• **Data in this exercise**
(** * pocker-cli: the process lifecycle supervisor of [src/index.ts]

    A shallow embedding of the supervisor: the environment resolver, the
    PID store ([<name>.pid] files), the in-memory [childProcesses] table,
    start / stop / restart, the [exit] listener installed at spawn time,
    [inspect] and the [SIGINT] handler.

    Modelling conventions.
    - A JS object used as a dictionary ([process.env], [config.env],
      [cmdConfig.env], [childProcesses]) is the finite map of its own
      properties, as its TypeScript index signature describes it. The read
      [envVars[varName]] receives whatever name an argument template
      mentions, so for it the members that every object inherits from
      [Object.prototype] are part of the model; [commandsConfig[name]] and
      [childProcesses[name]] are read as own keys, which is what they are
      for every name that is not one of those members.
    - A start is modelled on the runs in which [fs.openSync], [spawn] and
      [fs.writeFileSync] come back: the log file opens, the spawn call
      returns (with or without a pid) and the pid file can be written.
    - [commandsConfig] is kept as an association list in [Object.keys]
      order, because the batch operations iterate over it.
    - The file system is seen through the [<name>.pid] files only; a pid
      file holds the decimal pid that [startProcess] wrote, so it is a map
      from names to pids.
    - The operating system is part of the state: which pids exist, which of
      them refuse our signals, and what the next [spawn] calls will return.
    - [console.log], [console.error], signals and spawns are appended to a
      trace, newest first. *)

From Stdlib Require Import Ascii String List.
From stdpp Require Import gmap strings list fin_maps.
Import ListNotations.
Local Open Scope string_scope.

• **Exercise prompt**
All that is wanted is the line with "- [console.log], [console.error], signals" and every later line in the entries, reproduced exactly.

• **Written response**
    - [console.log], [console.error], signals and spawns are appended to a
      trace, newest first. *)

From Stdlib Require Import Ascii String List.
From stdpp Require Import gmap strings list fin_maps.
Import ListNotations.
Local Open Scope string_scope.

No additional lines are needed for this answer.